Y es la entrada para plantear que si la civilización ha evolucionado en saber y
en filosofía, lo ha hecho poco en relación con la elocuencia.
En el mundo antiguo, como hemos visto
antes, la genialidad no se consideraba
por las funciones o aptitudes de los individuos (civiles) sino por el arte de
hablar en público. Los talentos de un hombre eminente, de un poeta, de un
filósofo debían tener ese arte en cuenta;
de lo contrario, sus virtudes públicas sufrirían menosprecio.
Hume
se pregunta a qué se debe el declive
tan evidente de la elocuencia en
su época.
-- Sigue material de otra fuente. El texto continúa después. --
Lemma demo_exec_args :
  split_args (Z.to_nat (u32_field (mem_read (k_mem (b_k ExecDemo.w)) (q_p1 ExecDemo.message) exec_request_size) 512))
    (take 256 (ptr_add (mem_read (k_mem (b_k ExecDemo.w)) (q_p1 ExecDemo.message) exec_request_size) 256)) 0 = Ok ExecDemo.argv /\
  str_field (mem_read (k_mem (b_k ExecDemo.w)) (q_p1 ExecDemo.message) exec_request_size) 0 256 = ExecDemo.path.
Proof. split; lazy; reflexivity. Qed.

Lemma exec_exact_witness :
  map (image_of (b_k (snd ExecDemo.run))) [0; 3; 4; 16384] = [1; 4; 0; 5] /\
  ForkSpec.broker_ok ForkDemo.heap_base ForkDemo.heap_size (snd ExecDemo.run) (fun _ => []) (enqueue KDemo.Q USER_Q (b_child ExecDemo.w)) [] /\
  exec_done ForkDemo.heap_base ForkDemo.heap_size 1 0x40380000 ExecDemo.w (snd ExecDemo.run) ExecDemo.path ExecDemo.argv.
Proof.
  destruct demo_heap as (Hb & Hs & He & Hd). split; [exact demo_exec_image|].
  pose proof (exec_exact (TRAP := ForkDemo.prompt) _ _ 1 0x40380000 Hb Hs He (fun _ => eq_refl) Hd ExecDemo.message ExecDemo.w _ _ _
    demo_exec_ok demo_exec_waits) as H. cbv zeta in H. destruct demo_exec_args as [Ea Ep].
  rewrite demo_exec_run, Ep in H. destruct H as (H1 & argv & Ea' & H2). split; [exact H1|].
  rewrite Ea in Ea'. injection Ea' as <-. exact H2.
Defined.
El genio humano ha sido el
mismo en todas las épocas; pero el genio
de la modernidad se ha aplicado con mucha más ingeniosidad y éxito
a las artes y a las ciencias que en todas las épocas pasadas. Una nación
democrática debe estar provista de un gobierno popular que permita el desarrollo integral de sus
nobles talentos. A pesar de todas las ventajas que encuentra en su sociedad no deja de ser sorprendente que el desarrollo
de la elocuencia ha sido completamente
desigual respecto a los avances que se han efectuado en el resto del saber. La
elocuencia ha llegado a menos como disciplina de aprendizaje y como práctica
pública para expresar las ideas por
parte del ciudadano o del representante político.
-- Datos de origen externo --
(* ===== verification/ForkChild.v ===== *)
(** * What the requests of a forked child leave alone

    While a fork is active the foreground program is the child.  [turn_leaves]:
    none of its requests but the exit touches a descriptor that is not its own,
    so a run of the child is a [meanwhile] of the fork as far as files go. *)
From S2P Require Import Prelude Codec Kconst FsTypes FdTable Alloc Ktypes Sched Ipc IpcSpec Process Mm Storage Super Inode.
From S2P Require Import MemDisk Path Filedes FdSpec Fproc Appfile Signals Fork ForkFiles ForkSpec ForkJoin App AppSpec Replace.
From S2P Require Image.

Section Child.
Context {E : Type} `{DSK : Disk E} `{TRAP : Transport} `{CON : Console E}.
Context (heap_base heap_size : Z) (read write clock : fptr) (services : Z) (rest : list Z).
Abbreviation leaves := (leaves (E := E) APP rest).
Abbreviation holding := (holding (E := E) APP rest).
Abbreviation settled_at := (settled_at (E := E) APP rest).

(** The same for the broker and for the state of application.c *)
Definition bleaves (w w' : broker E) : Prop := leaves (b_files w) (b_files w').
Definition aleaves (s s' : app E) : Prop := bleaves (a_w s) (a_w s').

#[local] Instance bleaves_preorder : PreOrder bleaves.
Proof. split; [intros w; unfold bleaves; reflexivity|intros a b c; unfold bleaves; apply PreOrder_Transitive]. Qed.
#[local] Instance aleaves_preorder : PreOrder aleaves.
Proof. split; [intros w; unfold aleaves; reflexivity|intros a b c; unfold aleaves; apply PreOrder_Transitive]. Qed.

Lemma b_files_call {A} (c : M (fsproc E) A) : keeps leaves c -> keeps bleaves (files c).
Proof. intros H w. specialize (H (b_files w)). unfold files. by destruct (c (b_files w)). Qed.
Lemma b_kernel_call {A} (c : KM A) : keeps bleaves (kernel c).
Proof. intros w. unfold kernel. destruct (c (b_k w)). unfold bleaves. cbn. reflexivity. Qed.
Lemma b_same {A} (c : M (broker E) A) : (forall w, b_files (snd (c w)) = b_files w) -> keeps bleaves c.
Proof. intros H w. unfold bleaves. rewrite H. reflexivity. Qed.
Lemma a_call {A} (c : M (broker E) A) : keeps bleaves c -> keeps aleaves (broker_call c).
Proof. intros H s. specialize (H (a_w s)). unfold broker_call. by destruct (c (a_w s)). Qed.
Lemma a_files {A} (c : M (fsproc E) A) : keeps leaves c -> keeps aleaves (file_call c).
Proof. intros H. by apply a_call, b_files_call. Qed.
Lemma a_kernel {A} (c : KM A) : keeps aleaves (kernel_call c).
Proof. apply a_call, b_kernel_call. Qed.
Lemma a_modify f : (forall s, b_files (a_w (f s)) = b_files (a_w s)) -> keeps aleaves (modify f).
Proof. intros H s. unfold aleaves, bleaves. cbn. rewrite H. reflexivity. Qed.
Lemma leaves_env {A} (c : E -> A * E) : keeps leaves (env_call c).
Proof. apply leaves_fs. intros w. by destruct (c (fs_env w)) as [x e]. Qed.

Hint Resolve b_kernel_call a_kernel leaves_env leaves_proc leaves_file leaves_rename leaves_rmdir leaves_utime leaves_errno leaves_exec : keeps.
Ltac files_solve :=
  repeat first [ solve [auto with keeps nocore] | apply leaves_fs; solve [keeps_solve] | apply leaves_errno | progress cbv beta zeta | keeps_step ].

(** ** The file bridge *)
Lemma leaves_time : keeps leaves (get_time clock).
Proof. unfold get_time. files_solve. Qed.
Lemma leaves_clock op buffer : keeps leaves (clock_request clock op buffer).
Proof. unfold clock_request, done. pose proof leaves_time. files_solve. Qed.
Lemma leaves_sync cap op fd buffer arg : keeps leaves (sync_request read write cap op fd buffer arg).
Proof. unfold sync_request, done. files_solve. Qed.
Lemma leaves_input n : keeps leaves (cp32_shell_app_input n).
Proof. unfold cp32_shell_app_input. assert (H : forall fd b n, keeps same_refs (cp32_fd_read (E := E) fd b n)) by apply keeps_fd_read. files_solve. Qed.

Lemma bridge_leaves op fd buffer arg : keeps aleaves (cp32_shell_app_file read write clock op fd buffer arg).
Proof.
  unfold cp32_shell_app_file, capacity. pose proof leaves_time. pose proof leaves_clock. pose proof leaves_sync.
  assert (Hp : forall x, keeps aleaves (modify (set_previous x))) by (intros; by apply a_modify).
  repeat first [ apply a_files; unfold done; solve [files_solve] | apply Hp | keeps_step ].
Qed.

(** ** exec

    The file of the image is open while it is loaded. *)
Definition quiet (f f' : fsproc E) : Prop :=
  fd_tables f' = fd_tables f /\ pw_procs f' = pw_procs f /\ pw_suspended f' = pw_suspended f.
#[local] Instance quiet_preorder : PreOrder quiet.
Proof. split; [done|]. intros a b c (H1 & H2 & H3) (G1 & G2 & G3). split_and!; congruence. Qed.

Lemma quiet_fs {A} (c : M (fsw E) A) : keeps same_refs c -> keeps quiet (fs c).
Proof. intros H f. specialize (H (pw_fs f)). unfold fs. by destruct (c (pw_fs f)). Qed.

Lemma quiet_app_read fd off n : keeps quiet (cp32_shell_app_read (E := E) fd off n).
Proof.
  unfold cp32_shell_app_read, app_read_turn.
  assert (H : forall fd b n, keeps same_refs (cp32_fd_read (E := E) fd b n)) by apply keeps_fd_read.
  assert (H' : forall fd o b, keeps same_refs (cp32_fd_seek (E := E) fd o b)) by apply keeps_fd_seek.
  repeat first [ apply quiet_fs; solve [auto] | keeps_step ].
Qed.

Lemma quiet_holding f0 own x f f' : quiet f f' -> holding f0 own x f -> holding f0 own x f'.
Proof.
  intros (H1 & H2 & H3) [G1 G2 G3 G4 [O1 [O2 O3]] G6]. assert (Hr : forall i, record f' i = record f i) by (intros; unfold record; by rewrite H2).
  constructor; rewrite ?H1, ?H2, ?Hr; try done. split_and!; [congruence..|]. intros i Hi Hne. rewrite Hr. by apply O3.
Qed.

(** Triples over the files of the broker *)
Definition with_files (P : fsproc E -> Prop) (w : broker E) : Prop := P (b_files w).

Lemma hoare_files {A} P (c : M (fsproc E) A) Q R :
  hoare P c Q R -> hoare (with_files P) (files c) (fun a => with_files (Q a)) (fun e => with_files (R e)).
Proof. intros H w Hw. specialize (H (b_files w) Hw). unfold files. by destruct (c (b_files w)) as [[e|a] f]. Qed.

Lemma hoare_same {A} P (c : M (broker E) A) : (forall w, b_files (snd (c w)) = b_files w) ->
  hoare (with_files P) c (fun _ => with_files P) (fun _ => with_files P).
Proof. intros H w Hw. specialize (H w). destruct (c w) as [[e|a] w']; unfold with_files in *; cbn in H; by rewrite H. Qed.

Lemma settled_keeps {A} f0 (c : M (broker E) A) : keeps bleaves c ->
  hoare (with_files (settled_at f0)) c (fun _ => with_files (settled_at f0)) (fun _ => with_files (settled_at f0)).
Proof.
  intros H w [x Hx]. destruct (holding_leaves _ _ _ _ _ Hx) as (Hg & Ho & Hs). destruct (H w Hg) as (Hg' & Ho' & Hs').
  assert (HS : settled_at f0 (b_files (snd (c w)))).
  { exists (record (b_files (snd (c w))) APP). destruct (good_holding _ _ _ Hg'). constructor; try done; by etransitivity. }
  by destruct (c w) as [[e|a] w'].
Qed.

Lemma keeps_settled {A} (c : M (broker E) A) :
  (forall f0 x, hoare (with_files (holding f0 (handles x) x)) c (fun _ => with_files (settled_at f0)) (fun _ => with_files (settled_at f0))) ->
  keeps bleaves c.
Proof.
  intros H w Hw. specialize (H (b_files w) (record (b_files w) APP) w (good_holding _ _ _ Hw)).
  destruct (c w) as [[e|a] w']; destruct H as [x Hx]; exact (holding_leaves _ _ _ _ _ Hx).
Qed.

Lemma try_same {A} (P S : broker E -> Prop) (c : M (broker E) A) R :
  hoare P c (fun _ => S) (fun _ => S) -> hoare P (try c) (fun _ => S) R.
Proof. intros H w Hw. specialize (H w Hw). unfold try. by destruct (c w) as [[e|a] w']. Qed.

Lemma load_quiet f0 own x fd size text data :
  let P := with_files (holding f0 own x) in
  hoare P (load_image (cp32_shell_app_read fd) size text data) (fun _ => P) (fun _ => P).
Proof.
  intros P w Hw. unfold load_image. set (st0 := {| Image.context := b_files w; Image.text_buf := _; Image.data_buf := _ |}).
  pose proof (load_context quiet (cp32_shell_app_read fd) size (quiet_app_read fd) st0) as Hctx.
  destruct (Image.cp32_image_load _ size st0) as [r st]. cbn [snd st0 Image.context] in Hctx.
  assert (HP : holding f0 own x (Image.context st)) by (by eapply quiet_holding).
  by destruct r.
Qed.

Lemma close_window f0 fd x R :
  hoare (with_files (holding f0 (fd :: handles x) x)) (files (ignore (fs (cp32_fd_close fd)))) (fun _ => with_files (settled_at f0)) R.
Proof.
  eapply hoare_conseq; [apply (hoare_files (holding f0 (fd :: handles x) x) _ (fun _ => holding f0 (handles x) x) (fun _ _ => False))|done| |done].
  - apply (hold_ignore (holding f0 (fd :: handles x) x)), hold_close.
  - intros [] w Hw. by exists x.
Qed.

Lemma b_stack at_ argv : keeps bleaves (stack_image (E := E) at_ argv).
Proof. apply b_same. intros w. unfold stack_image. by repeat case_match. Qed.

Lemma b_commit child stage path image sp : keeps bleaves (commit_image (E := E) services child stage path image sp).
Proof.
  unfold commit_image, on_kernel, cp32_shell_app_files_exec.
  assert (H1 : keeps bleaves (files (cp32_fproc_exec APP))) by (apply b_files_call, leaves_exec).
  assert (H2 : forall c p f b, keeps bleaves (modify (set_run (E := E) c p f b))) by (intros; by apply b_same).
  assert (H3 : forall f b, keeps bleaves (modify (fun w => set_run (E := E) (b_child w) (b_ppid w) f b w))) by (intros; by apply b_same).
  keeps_solve.
Qed.

Lemma b_free base : keeps bleaves (fork_free (E := E) heap_base heap_size base).
Proof. apply b_same. intros w. apply fork_free_files. Qed.

Lemma stage_window f0 x fd size stage argv :
  hoare (with_files (holding f0 (fd :: handles x) x)) (stage_image fd size stage argv)
    (fun _ => with_files (settled_at f0)) (fun _ => with_files (settled_at f0)).
Proof.
  unfold stage_image. eapply hoare_bind with (Q' := fun _ => with_files (holding f0 (fd :: handles x) x)).
  { apply try_same, load_quiet. }
  intros r. eapply hoare_bind; [apply close_window|]. intros []. apply settled_keeps.
  unfold on_kernel. pose proof b_stack. keeps_solve.
Qed.

Lemma sendrec_total m (w : broker E) : exists r, fst (sendrec_mm heap_base heap_size m w) = Ok r.
Proof. unfold sendrec_mm. cbv zeta. repeat case_match; by eexists. Qed.

Lemma b_replace child m : keeps bleaves (application_replace heap_base heap_size read services child m).
Proof.
  unfold application_replace. cbv zeta. do 2 (keeps_step; [keeps_step|]). keeps_step; [keeps_step|]. do 2 (keeps_step; [keeps_step|]).
  keeps_step; [keeps_step|]. keeps_step; [apply b_files_call, leaves_env|]. apply keeps_settled. intros f0 x.
  eapply hoare_bind; [apply hoare_files, hold_exec_open|]. intros [fd size]. cbn [fst].
  intros w Hw. unfold bind at 1. match goal with |- context [sendrec_mm _ _ ?m w] => destruct (sendrec_total m w) as [r Hr];
    pose proof (sendrec_files heap_base heap_size m w) as Hf; destruct (sendrec_mm _ _ m w) as [r' w1] end.
  cbn [fst snd] in *. subst r'. assert (Hw1 : with_files (holding f0 (fd :: handles x) x) w1) by (unfold with_files; by rewrite Hf).
  clear w Hw Hf. revert w1 Hw1. destruct (_ || _).
  - eapply hoare_bind; [apply close_window|]. intros []. by apply hoare_fail.
  - eapply hoare_bind with (Q' := fun _ => with_files (settled_at f0)).
    + apply try_same. eapply hoare_bind; [apply stage_window|]. intros [image sp]. apply settled_keeps, b_commit.
    + intros r'. apply settled_keeps. pose proof b_free. keeps_solve.
Qed.

(** ** A turn of the child *)
Lemma a_status {A} (ok : A -> Z) r : keeps aleaves (status ok r).
Proof. unfold status. keeps_solve. Qed.

Lemma a_fork_wait pid p options : keeps aleaves (broker_call (cp32_fork_wait pid p options)).
Proof. apply a_call. unfold cp32_fork_wait. keeps_solve; by apply b_same. Qed.

Lemma file_request_leaves m : keeps aleaves (application_file_request read write clock m).
Proof. unfold application_file_request. pose proof bridge_leaves. keeps_solve. Qed.

(** A fork while one is active is refused at once. *)
Lemma active_start pid (w : broker E) : f_parent (b_forked w) <> NIL_PROC -> cp32_fork_start heap_base heap_size pid w = (Err (-11), w).
Proof.
  intros H. unfold cp32_fork_start. rewrite !bind_gets, bind_guard. by rewrite (proj2 (Z.eqb_neq _ _)) by done.
Qed.

Lemma a_follow : keeps aleaves follow_child.
Proof. by apply a_modify. Qed.
Lemma a_sbrk m : keeps aleaves (app_sbrk m).
Proof. unfold app_sbrk. assert (H : forall f b, keeps aleaves (broker_call (modify (set_run (E := E) f b 0 0)))) by (intros; by apply a_call, b_same).
  keeps_solve. by apply a_call, b_same. Qed.
Lemma a_read m : keeps aleaves (app_read m).
Proof. unfold app_read. assert (H : forall n, keeps aleaves (file_call (cp32_shell_app_input n))) by (intros; apply a_files, leaves_input). keeps_solve. Qed.
Lemma a_write m : keeps aleaves (app_write m).
Proof. unfold app_write. keeps_solve. by apply a_modify. Qed.

Abbreviation active s := (f_parent (b_forked (a_w s)) <> NIL_PROC).

Lemma fork_refused m s : active s -> aleaves s (snd (app_fork heap_base heap_size m s)).
Proof.
  intros Ha. unfold app_fork. apply (run_bind aleaves); [unfold application_pid; destruct (try_pids _ _ _); unfold aleaves, bleaves; cbn; reflexivity|].
  intros pid s1 Hs1. assert (Hw : a_w s1 = a_w s) by (unfold application_pid in Hs1; destruct (try_pids _ _ _); by injection Hs1 as <- <-).
  apply (run_bind aleaves); [|intros r s2 _; revert s2; pose proof a_follow; keeps_solve].
  case_match; [cbn; reflexivity|]. apply (run_bind aleaves); [|intros r s2 _; apply a_status].
  unfold try, broker_call. rewrite active_start by (by rewrite Hw). destruct s1. unfold aleaves. cbn. reflexivity.
Qed.

(** The state does not matter. *)
Ltac any_state := match goal with |- aleaves ?s (snd (?c ?s)) => cut (keeps aleaves c); [intros Hc; apply Hc|keeps_solve] end.

Lemma serve_leaves m s : active s -> aleaves s (snd (app_serve heap_base heap_size read write clock services m s)).
Proof.
  intros Ha. unfold app_serve. rewrite bind_gets. cbv zeta. pose proof a_sbrk. pose proof a_read. pose proof a_write.
  pose proof a_fork_wait. pose proof file_request_leaves. assert (Hst : forall A (ok : A -> Z) r, keeps aleaves (status ok r)) by (intros; apply a_status).
  destruct (q_type m =? APP_GETPID); [cbn; reflexivity|]. destruct (q_type m =? APP_GETPPID); [cbn; reflexivity|].
  destruct (q_type m =? APP_FILE).
  - destruct (q_i1 m =? CP32_APP_FORK).
    { apply (run_bind aleaves); [by apply fork_refused|]. intros r s1 _. cbn. reflexivity. }
    destruct (q_i1 m =? CP32_APP_WAITPID); [any_state|].
    destruct (q_i1 m =? CP32_APP_EXEC).
    { assert (Hr : forall c, keeps aleaves (broker_call (application_replace heap_base heap_size read services c m))) by (intros; apply a_call, b_replace). any_state. }
    any_state.
  - any_state.
Qed.

(** While a fork is active, no request of the child but its exit touches a
    descriptor that is not the child's, or a file record but for directories. *)
Lemma turn_leaves m s :
  active s -> q_type m <> APP_EXIT ->
  leaves (b_files (a_w s)) (b_files (a_w (snd (application_turn heap_base heap_size read write clock services m s)))).
Proof.
  intros Ha Hm. unfold application_turn. rewrite bind_gets. unfold cp32_shell_app_files_owner.
  set (owner := broker_call (x <- files (proc APP);; ret (truthy _ && _))).
  assert (Howner : exists b, owner s = (Ok b, s)) by (destruct s as [w ? ? ? ? ? ?]; destruct w; by eexists).
  destruct Howner as [b Eb]. rewrite (bind_ok _ _ _ _ _ Eb), bind_guard. destruct (negb b); [cbn; reflexivity|].
  assert (Eact : broker_call cp32_fork_active s = (Ok (f_parent (b_forked (a_w s)) !=? NIL_PROC), s))
    by (by destruct s as [w ? ? ? ? ? ?]).
  rewrite (bind_ok _ _ _ _ _ Eact). rewrite (proj2 (Z.eqb_neq _ _) Hm). cbn [andb].
  change (aleaves s (snd ((r <- app_serve heap_base heap_size read write clock services m ;; ret (match r with Some m => Reply m | None => Running end)) s))).
  apply (run_bind aleaves); [by apply serve_leaves|]. intros r s1 _. cbn. reflexivity.
Qed.
End Child.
Se pregunta también si el ardor con
que se dirigían los oradores antiguos no debe ser imitado por sus
contemporáneos. Sin embargo, Hume discrimina ciertas razones para desmontar las
desigualdades del genio de la elocuencia
en los dos momentos históricos.
Comienza advirtiendo que en la
antigüedad las leyes de cada estado eran
poco numerosas en gran medida y simples,
por tanto las decisiones que debían hacerse sobre diversas causas eran dejadas a las instancias de la equidad y
al buen sentido de sus jueces. El estudio de las leyes no representaba una laboriosa ocupación y dicho esfuerzo no
era incompatible para poder dedicarse al estudio de otra profesión. Así
advierte que los grandes hombres y generales del Estado Romano eran abogados.
Cicerón, nos señala, con el fin de
demostrar la facilidad de la adquisición
de ese saber, que con todas las ocupaciones que rodeaban a su
vida, se le hizo fácil formarse en perfecto ciudadano en sólo pocos días.
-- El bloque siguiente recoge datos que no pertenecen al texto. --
(** ** Coalescing *)
Lemma coalesced_spec base l2 : forall k l1 fuel (h : heap W),
  heap_at h base (l1 ++ k :: l2) -> (length l2 < fuel)%nat ->
  exists h', loop fuel coalesce_turn (fun _ => fail STUCK) (end_of base l1) h = (Ok tt, h') /\
  heap_at h' base (l1 ++ merge_from k l2) /\ grounded h h' /\ kept (live base (l1 ++ k :: l2)) h h'.
Proof.
  induction l2 as [|n l2 IH]; intros k l1 [|fuel] h H Hf; cbn [length] in Hf; try lia.
  - destruct (ha_range _ _ _ _ H) as (R1 & R2 & _). pose proof (lenZ_nonneg l1).
    pose proof (ha_seg _ _ _ H) as Hs. apply seg_app in Hs as (r & _ & Hs). cbn [seg] in Hs. destruct Hs as (-> & _ & _ & _ & Hn).
    exists h. cbn [loop merge_from]. unfold coalesce_turn, memory. rewrite bind_assoc, bind_gets, Hn, Z.eqb_refl, orb_true_r.
    split; [done|]. split; [done|]. split; [reflexivity|by intros x _].
  - pose proof (ha_legal _ _ _ H) as Hl. apply Forall_app in Hl as [Hl1 Hl]. apply Forall_cons_1 in Hl as [Hk Hl].
    destruct (ha_range _ _ _ _ H) as (R1 & R2 & R3 & R4 & R5 & _). pose proof (lenZ_nonneg l1).
    rewrite end_of_app, !end_of_cons in R3, R4. pose proof (end_of_ge (end_of base l1 + extent k) (n :: l2) Hl) as R6.
    rewrite end_of_cons in R6. pose proof (lenZ_nonneg (n :: l2)).
    pose proof (ha_seg _ _ _ H) as Hs. apply seg_app in Hs as (r & _ & Hs). cbn [seg] in Hs.
    destruct Hs as (-> & _ & Hsz & Hfr & Hnx & _ & _ & Hfr' & _). set (a := end_of base l1) in *. destruct Hk as [Hk _].
    assert (Hek : extent k = 16 + fst k) by done.
    cbn [loop]. unfold coalesce_turn at 1, memory. rewrite bind_assoc, bind_gets, Hnx.
    rewrite (proj2 (Z.eqb_neq a 0)), (proj2 (Z.eqb_neq (a + extent k) 0)) by lia. cbn [orb]. cbv zeta. rewrite Hfr, Hfr'.
    unfold adjoins. rewrite Hsz. unfold HEADER. rewrite (wrap32_small (a + 16)), wrap32_small by (rewrite ?wrap32_small; lia).
    rewrite (proj2 (Z.eqb_eq _ _)) by lia. rewrite andb_true_r. cbn [merge_from]. destruct (snd k && snd n) eqn:E.
    + destruct k as [s f], n as [s' f']. cbn [fst snd] in *. destruct (absorb_spec base l1 s f s' f' l2 h H) as (h1 & E1 & HA1 & G1 & K1).
      rewrite bind_assoc. fold a in E1. rewrite (bind_ok _ _ _ _ _ E1). unfold bind at 1. cbn [ret].
      apply andb_true_iff in E as [-> ->]. destruct (IH _ _ fuel h1 HA1) as (h2 & E2 & HA2 & G2 & K2); [lia|].
      exists h2. split; [exact E2|]. split; [exact HA2|]. split; [by transitivity h1|]. eapply kept_trans; [exact K1|].
      replace (live base (l1 ++ (s, true) :: (s', true) :: l2)) with (live base (l1 ++ (s + extent (s', true), true) :: l2)); [done|].
      rewrite !live_app, !live_cons. cbn [snd app]. do 2 f_equal. unfold extent. cbn [fst]. lia.
    + unfold bind at 1. cbn [ret]. destruct (IH n (l1 ++ [k]) fuel h) as (h2 & E2 & H2 & G2 & K2); [by rewrite <- app_assoc|lia|].
      rewrite end_of_app, end_of_cons in E2. exists h2. split; [exact E2|]. rewrite <- !app_assoc in *. done.
Qed.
Lo anterior cambió durante el
período de la vida moderna; ni los mismos abogados pueden abandonar sus
ocupaciones para abandonarse a las flores del Parnaso en búsqueda de la elocuencia. Con la rigidez que se desarrollan los
quehaceres de las leyes y todos los intríngulis e intereses ni el más genial de
los oradores pudiera en un mes
mostrarse ante un canciller y ello daría una condición ridícula a su arte
personal.
En la antigüedad, en el mundo
griego y dentro de la alta corte de
justicia, donde acudían los areopagitas, se había prohibido toda
suerte de elocuencia; los discursos
griegos escritos bajo el dictamen judicial eran menos atrevidos y retóricos que
los encontrados en Roma. Pero la elocuencia
volvía a tomar sus bríos dentro
de Atenas cuando se ponían en juego los intereses del Estado; entonces se debatía,
sobre si la libertad, la
felicidad y el honor de la nación eran el tema de la discusión. Debates de ese
tipo vendrían a elevar el genio de la elocuencia más allá que cualquier otro y
darían plena justificación de la misma; tales debates fueron frecuentes en el
seno de esa antigua nación y por tanto el arte del hablar era el instrumento de comunicación política que
vendría a tomarse como el medio
requerido para declarar las apreciaciones
sobre cualquier asunto público.
Hume
igualmente nos afirma que el
declive de la elocuencia en su época
pueda que sea debido a la superior inteligencia presente en el mundo
moderno, la cual rechaza con desprecio
todos los ardides retóricos empleados
para seducir los juicios y en los
que se acepta sólo una argumentación sólida en el curso de los debates o deliberaciones
que se tenga. Si un hombre es acusado
como criminal debe acompañarse de pruebas y testimonios dicha acusación, y las
leyes deberán enseguida estimar cuál es la condena a cumplir. Sería ridículo describir el horror y la crueldad del acto mediante el uso de imágenes forzadas y
mezclar en ello los parientes del difunto implorando justicia con fuertes lloros y lamentaciones. Más
ridículo sería hacer un dibujo con la
imagen sangrante para motivar a los
jueces mediante un espectáculo trágico,
aunque tales recursos fueron utilizados en los medios de las cortes romanas. En
cambio, en las cortes modernas, todo se reduce
a la pertinente y justa expresión que debe comprobar el caso (hasta el
arribo de la invención de la fotografía y la aceptación de su uso como prueba
fiscal).
Respecto al efecto de
inflamar las pasiones del auditorio por parte de los oradores modernos,
deberá tomarse en cuenta la manera en cómo los antiguos tenían vigilada tal condición. Para ello encontraban un medio distinto para
evitarlo. Lo disimulaban con un torrente de sublimidad y patetismo
verbal con el cual el auditorio no
dejaba de percibir el artificio que lo
conmocionaba. Los oradores, por la fuerza de su propio genio y de su
elocuencia, se inflamaban ellos mismos de cólera, indignación, de
piedad, de tristeza y luego comunicaban
esos movimientos internos imperiosos al público.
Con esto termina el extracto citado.